__What you need to do__. Wherever the listing has a line with the string "parsed", copy that line out.

__Data provided__.

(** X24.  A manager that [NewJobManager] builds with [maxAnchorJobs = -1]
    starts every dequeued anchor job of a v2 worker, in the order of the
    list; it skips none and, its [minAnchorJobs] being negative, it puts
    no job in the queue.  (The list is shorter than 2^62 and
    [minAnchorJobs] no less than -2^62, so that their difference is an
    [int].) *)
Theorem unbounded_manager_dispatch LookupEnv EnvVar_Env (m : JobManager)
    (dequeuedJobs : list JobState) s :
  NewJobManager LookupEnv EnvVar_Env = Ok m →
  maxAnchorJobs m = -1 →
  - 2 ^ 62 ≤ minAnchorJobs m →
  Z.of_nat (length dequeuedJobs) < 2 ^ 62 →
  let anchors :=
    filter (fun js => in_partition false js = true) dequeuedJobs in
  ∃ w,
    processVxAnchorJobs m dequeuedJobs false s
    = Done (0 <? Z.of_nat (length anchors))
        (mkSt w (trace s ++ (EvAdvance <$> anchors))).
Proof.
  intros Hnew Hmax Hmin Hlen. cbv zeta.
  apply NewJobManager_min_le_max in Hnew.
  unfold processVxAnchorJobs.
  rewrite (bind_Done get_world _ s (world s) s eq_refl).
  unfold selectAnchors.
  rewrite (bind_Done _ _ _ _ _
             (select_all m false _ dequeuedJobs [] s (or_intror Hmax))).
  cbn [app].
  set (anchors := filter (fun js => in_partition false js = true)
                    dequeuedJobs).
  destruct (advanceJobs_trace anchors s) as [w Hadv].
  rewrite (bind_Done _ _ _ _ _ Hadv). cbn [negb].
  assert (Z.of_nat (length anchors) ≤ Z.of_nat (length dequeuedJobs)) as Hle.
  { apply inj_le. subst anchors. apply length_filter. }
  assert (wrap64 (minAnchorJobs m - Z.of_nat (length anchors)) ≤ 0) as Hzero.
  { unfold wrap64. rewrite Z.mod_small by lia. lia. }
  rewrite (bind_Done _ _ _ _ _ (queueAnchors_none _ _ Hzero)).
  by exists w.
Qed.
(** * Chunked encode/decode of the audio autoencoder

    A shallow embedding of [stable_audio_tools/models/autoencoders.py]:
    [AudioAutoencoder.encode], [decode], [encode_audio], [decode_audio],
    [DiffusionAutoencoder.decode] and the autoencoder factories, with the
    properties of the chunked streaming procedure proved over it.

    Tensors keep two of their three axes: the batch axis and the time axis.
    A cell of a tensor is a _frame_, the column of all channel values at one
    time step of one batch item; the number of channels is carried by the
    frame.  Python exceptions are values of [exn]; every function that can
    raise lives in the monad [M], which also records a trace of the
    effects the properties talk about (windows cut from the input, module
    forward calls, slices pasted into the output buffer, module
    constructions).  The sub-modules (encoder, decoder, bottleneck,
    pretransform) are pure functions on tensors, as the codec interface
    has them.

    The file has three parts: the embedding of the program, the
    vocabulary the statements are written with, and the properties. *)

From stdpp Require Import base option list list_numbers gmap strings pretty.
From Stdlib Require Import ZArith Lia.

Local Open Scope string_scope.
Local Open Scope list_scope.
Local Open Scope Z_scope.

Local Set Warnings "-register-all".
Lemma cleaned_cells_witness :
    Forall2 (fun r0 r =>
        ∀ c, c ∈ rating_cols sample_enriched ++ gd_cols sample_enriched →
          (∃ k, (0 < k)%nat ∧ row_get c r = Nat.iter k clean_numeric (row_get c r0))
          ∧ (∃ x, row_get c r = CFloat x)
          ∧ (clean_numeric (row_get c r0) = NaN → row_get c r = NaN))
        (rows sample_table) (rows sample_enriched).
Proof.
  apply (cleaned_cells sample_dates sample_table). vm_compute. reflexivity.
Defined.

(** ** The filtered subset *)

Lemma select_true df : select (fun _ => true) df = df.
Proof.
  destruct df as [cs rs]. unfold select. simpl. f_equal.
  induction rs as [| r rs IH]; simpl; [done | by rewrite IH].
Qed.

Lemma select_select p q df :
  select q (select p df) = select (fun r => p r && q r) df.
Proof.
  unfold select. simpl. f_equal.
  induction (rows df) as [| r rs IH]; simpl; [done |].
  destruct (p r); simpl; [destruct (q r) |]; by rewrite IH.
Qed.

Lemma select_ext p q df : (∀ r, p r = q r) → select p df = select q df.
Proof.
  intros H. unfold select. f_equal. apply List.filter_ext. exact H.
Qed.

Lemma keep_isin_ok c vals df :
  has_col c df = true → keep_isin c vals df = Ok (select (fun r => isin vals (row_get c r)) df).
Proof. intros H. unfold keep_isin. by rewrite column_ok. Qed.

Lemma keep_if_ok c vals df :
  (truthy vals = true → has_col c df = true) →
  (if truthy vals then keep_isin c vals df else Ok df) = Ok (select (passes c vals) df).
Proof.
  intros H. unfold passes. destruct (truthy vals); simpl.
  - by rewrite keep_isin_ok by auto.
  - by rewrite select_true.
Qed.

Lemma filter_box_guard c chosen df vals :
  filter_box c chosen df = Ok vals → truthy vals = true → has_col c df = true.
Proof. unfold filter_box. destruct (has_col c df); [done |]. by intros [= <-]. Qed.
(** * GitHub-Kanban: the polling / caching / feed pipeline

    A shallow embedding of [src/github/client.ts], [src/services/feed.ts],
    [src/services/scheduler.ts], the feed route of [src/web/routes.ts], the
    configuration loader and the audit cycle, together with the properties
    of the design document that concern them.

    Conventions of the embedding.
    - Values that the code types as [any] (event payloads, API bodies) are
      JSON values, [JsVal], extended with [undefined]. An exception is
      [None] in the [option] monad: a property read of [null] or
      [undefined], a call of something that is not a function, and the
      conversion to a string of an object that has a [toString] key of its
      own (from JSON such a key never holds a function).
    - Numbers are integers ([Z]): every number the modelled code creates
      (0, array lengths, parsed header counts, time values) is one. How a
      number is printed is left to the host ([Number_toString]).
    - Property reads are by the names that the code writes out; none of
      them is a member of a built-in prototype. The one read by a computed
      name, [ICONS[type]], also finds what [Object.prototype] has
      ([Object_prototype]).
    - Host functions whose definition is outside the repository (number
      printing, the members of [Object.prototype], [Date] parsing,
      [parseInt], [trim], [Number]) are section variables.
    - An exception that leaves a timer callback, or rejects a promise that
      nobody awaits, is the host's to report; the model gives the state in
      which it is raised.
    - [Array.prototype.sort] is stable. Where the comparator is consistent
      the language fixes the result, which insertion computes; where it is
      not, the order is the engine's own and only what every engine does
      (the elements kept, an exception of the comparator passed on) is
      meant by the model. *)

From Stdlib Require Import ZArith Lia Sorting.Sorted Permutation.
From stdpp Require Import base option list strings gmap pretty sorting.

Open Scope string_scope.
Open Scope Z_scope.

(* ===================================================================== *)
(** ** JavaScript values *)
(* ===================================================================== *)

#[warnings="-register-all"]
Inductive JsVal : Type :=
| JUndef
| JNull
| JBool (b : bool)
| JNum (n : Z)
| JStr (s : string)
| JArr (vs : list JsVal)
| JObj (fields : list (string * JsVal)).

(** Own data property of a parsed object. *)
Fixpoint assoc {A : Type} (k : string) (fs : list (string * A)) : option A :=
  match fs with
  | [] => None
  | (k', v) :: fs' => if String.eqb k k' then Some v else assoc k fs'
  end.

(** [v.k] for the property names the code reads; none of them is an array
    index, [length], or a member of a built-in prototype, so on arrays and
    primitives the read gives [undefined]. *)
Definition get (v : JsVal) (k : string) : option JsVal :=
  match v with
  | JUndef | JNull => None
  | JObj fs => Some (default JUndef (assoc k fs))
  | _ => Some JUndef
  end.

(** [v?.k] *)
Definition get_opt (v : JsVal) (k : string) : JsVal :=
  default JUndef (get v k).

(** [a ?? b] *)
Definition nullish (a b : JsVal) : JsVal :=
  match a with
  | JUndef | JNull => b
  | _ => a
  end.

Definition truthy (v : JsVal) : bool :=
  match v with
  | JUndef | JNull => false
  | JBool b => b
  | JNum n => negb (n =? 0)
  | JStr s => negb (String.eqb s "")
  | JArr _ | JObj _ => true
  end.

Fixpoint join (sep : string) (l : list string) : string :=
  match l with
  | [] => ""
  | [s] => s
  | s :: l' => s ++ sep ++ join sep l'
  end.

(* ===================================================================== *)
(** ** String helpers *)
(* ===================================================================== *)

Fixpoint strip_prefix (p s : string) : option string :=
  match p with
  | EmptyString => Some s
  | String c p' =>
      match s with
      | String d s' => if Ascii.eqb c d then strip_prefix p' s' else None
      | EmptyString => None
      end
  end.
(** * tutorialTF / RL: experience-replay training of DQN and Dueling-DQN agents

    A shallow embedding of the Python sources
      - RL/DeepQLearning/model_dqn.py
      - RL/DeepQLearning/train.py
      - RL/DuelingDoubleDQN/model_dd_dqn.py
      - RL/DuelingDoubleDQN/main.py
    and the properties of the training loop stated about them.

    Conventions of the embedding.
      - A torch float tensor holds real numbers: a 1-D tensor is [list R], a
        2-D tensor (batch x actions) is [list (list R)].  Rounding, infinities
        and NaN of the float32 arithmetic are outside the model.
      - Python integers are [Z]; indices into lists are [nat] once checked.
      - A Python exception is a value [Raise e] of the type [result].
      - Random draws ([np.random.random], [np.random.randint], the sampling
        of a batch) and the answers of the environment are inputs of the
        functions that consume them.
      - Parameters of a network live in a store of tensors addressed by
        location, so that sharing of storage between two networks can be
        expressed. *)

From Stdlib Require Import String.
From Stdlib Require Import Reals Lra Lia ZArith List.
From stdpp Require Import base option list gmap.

__Solution for this problem__.
      (0, array lengths, parsed header counts, time values) is one. How a
(** Own data property of a parsed object. *)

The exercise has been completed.